Interleukin 23 versus interleukin 12/23 inhibitors on preventing incidental psoriatic arthritis in patients with psoriasis? A real-world comparison from the TriNetX Global Collaborative Network.

BACKGROUND

Managing psoriasis (PsO) and its comorbidities, particularly psoriatic arthritis, often involves using interleukin (IL)-23 and IL-12/23 inhibitors. However, the comparative risk of these treatments still needs to be explored.

OBJECTIVE

This study evaluates the risk of developing psoriatic arthritis in patients treated with IL-23 inhibitors compared to IL-12/23 inhibitors.

METHODS

This retrospective cohort study utilized data from the TriNetX, including adult patients diagnosed with PsO. Patients with IL-23 or IL-12/23 inhibitors treatment were included and propensity score matched. The primary outcome was the incidence of psoriatic arthritis (PsA), analyzed using a Cox regression hazard model and Kaplan-Meier estimates.

RESULTS

The study included matched cohorts of patients treated with IL-23 inhibitors (n = 2273) and IL-12/23 inhibitors (n = 2995). Cox regression analysis revealed no significant difference in the cumulative incidence of PsA between the IL-23i and IL-12/23i cohorts (P = .812).

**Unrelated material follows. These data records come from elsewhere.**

(** ** The functions of the program *)

#[export] Instance within_strlen p : Within R (strlen p).
Proof. rewrite /strlen. stays. Qed.
#[export] Instance within_strcmp p q : Within R (strcmp p q).
Proof. rewrite /strcmp. stays. Qed.
#[export] Instance within_strdup p : Within R (strdup p).
Proof. rewrite /strdup. stays. Qed.
#[export] Instance within_vsnprintf s n f args : Within R (vsnprintf s n f args).
Proof. rewrite /vsnprintf /expand /printf_result. stays. Qed.
#[export] Instance within_snprintf s n f args : Within R (snprintf s n f args) := within_vsnprintf _ _ _ _.
#[export] Instance within_sprintf s f args : Within R (sprintf s f args).
Proof. rewrite /sprintf /expand /printf_result. stays. Qed.

#[export] Instance within_escape_loop fuel b len str s d : Within R (escape_loop fuel b len str s d).
Proof. revert s d. induction fuel; intros s d; cbn; stays. Qed.
#[export] Instance within_escape b len str : Within R (mdclog_internal_escape b len str).
Proof. rewrite /mdclog_internal_escape. stays. Qed.
#[export] Instance within_escaped_size_loop fuel str i len : Within R (escaped_size_loop fuel str i len).
Proof. revert i len. induction fuel; intros i len; cbn; stays. Qed.
#[export] Instance within_escaped_size str : Within R (mdclog_internal_escaped_size str).
Proof. rewrite /mdclog_internal_escaped_size. stays. Qed.
#[export] Instance within_contains_special_loop fuel str i : Within R (contains_special_loop fuel str i).
Proof. revert i. induction fuel; intros i; cbn; rewrite /int_incr; stays. Qed.
#[export] Instance within_contains_special str : Within R (mdclog_internal_contains_special_characters str).
Proof. rewrite /mdclog_internal_contains_special_characters. stays. Qed.

#[export] Instance within_get_key p : Within R (get_key p).
Proof. rewrite /get_key. stays. Qed.
#[export] Instance within_get_value p : Within R (get_value p).
Proof. rewrite /get_value. stays. Qed.
#[export] Instance within_get_prev p : Within R (get_prev p).
Proof. rewrite /get_prev. stays. Qed.
#[export] Instance within_get_next p : Within R (get_next p).
Proof. rewrite /get_next. stays. Qed.
#[export] Instance within_set_key p x : Within R (set_key p x).
Proof. rewrite /set_key. stays. Qed.
#[export] Instance within_set_value p x : Within R (set_value p x).
Proof. rewrite /set_value. stays. Qed.
#[export] Instance within_set_prev p x : Within R (set_prev p x).
Proof. rewrite /set_prev. stays. Qed.
#[export] Instance within_set_next p x : Within R (set_next p x).
Proof. rewrite /set_next. stays. Qed.
#[export] Instance within_rm_from_list mdc list : Within R (rm_from_list mdc list).
Proof. rewrite /rm_from_list /mdc_destroy. stays. Qed.
#[export] Instance within_empty_list_loop fuel mdc list : Within R (empty_list_loop fuel mdc list).
Proof. revert mdc. induction fuel; intros mdc; cbn; stays. Qed.
#[export] Instance within_empty_list list : Within R (empty_list list).
Proof. rewrite /empty_list /list_head /walk_fuel. stays. Qed.
#[export] Instance within_destroy_list list : Within R (destroy_list list).
Proof. rewrite /destroy_list. stays. Qed.
#[export] Instance within_init_mdc : Within R mdclog_internal_init_mdc.
Proof. rewrite /mdclog_internal_init_mdc /pthread_once /create_pthread_key. stays. Qed.
#[export] Instance within_get_list : Within R get_list.
Proof. rewrite /get_list. stays. Qed.
#[export] Instance within_search_loop fuel key mdc : Within R (search_loop fuel key mdc).
Proof. revert mdc. induction fuel; intros mdc; cbn; stays. Qed.
#[export] Instance within_search key : Within R (mdclog_internal_search_mdc key).
Proof. rewrite /mdclog_internal_search_mdc /list_head /walk_fuel. stays. Qed.
#[export] Instance within_put key value : Within R (mdclog_internal_put_mdc key value).
Proof.
  rewrite /mdclog_internal_put_mdc /alloc_entry /add_to_list /escape_and_copy /mdc_destroy. stays.
Qed.
#[export] Instance within_rm key : Within R (mdclog_internal_rm_mdc key).
Proof. rewrite /mdclog_internal_rm_mdc. stays. Qed.
#[export] Instance within_get_first : Within R mdclog_internal_get_first_mdc.
Proof. rewrite /mdclog_internal_get_first_mdc /list_head. stays. Qed.
#[export] Instance within_get_next_mdc p : Within R (mdclog_internal_get_next_mdc p).
Proof. rewrite /mdclog_internal_get_next_mdc. stays. Qed.
#[export] Instance within_get_val p : Within R (mdclog_internal_get_mdc_val p).
Proof. rewrite /mdclog_internal_get_mdc_val. stays. Qed.
#[export] Instance within_get_mdc_key p : Within R (mdclog_internal_get_mdc_key p).
Proof. rewrite /mdclog_internal_get_mdc_key. stays. Qed.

Kaplan-Meier estimates confirmed similar cumulative incidences of arthropathic PsO in both cohorts over the study period.

LIMITATION

Long-term follow-up studies are required to understand more of the effects of these interleukin inhibitors.

CONCLUSION

No significant difference but a numerically lower risk of psoriatic arthritis in PsO patients treated with IL-23 inhibitors than with IL-12/23 inhibitors was found, underscoring their comparable efficacy in PsO management and follow-up.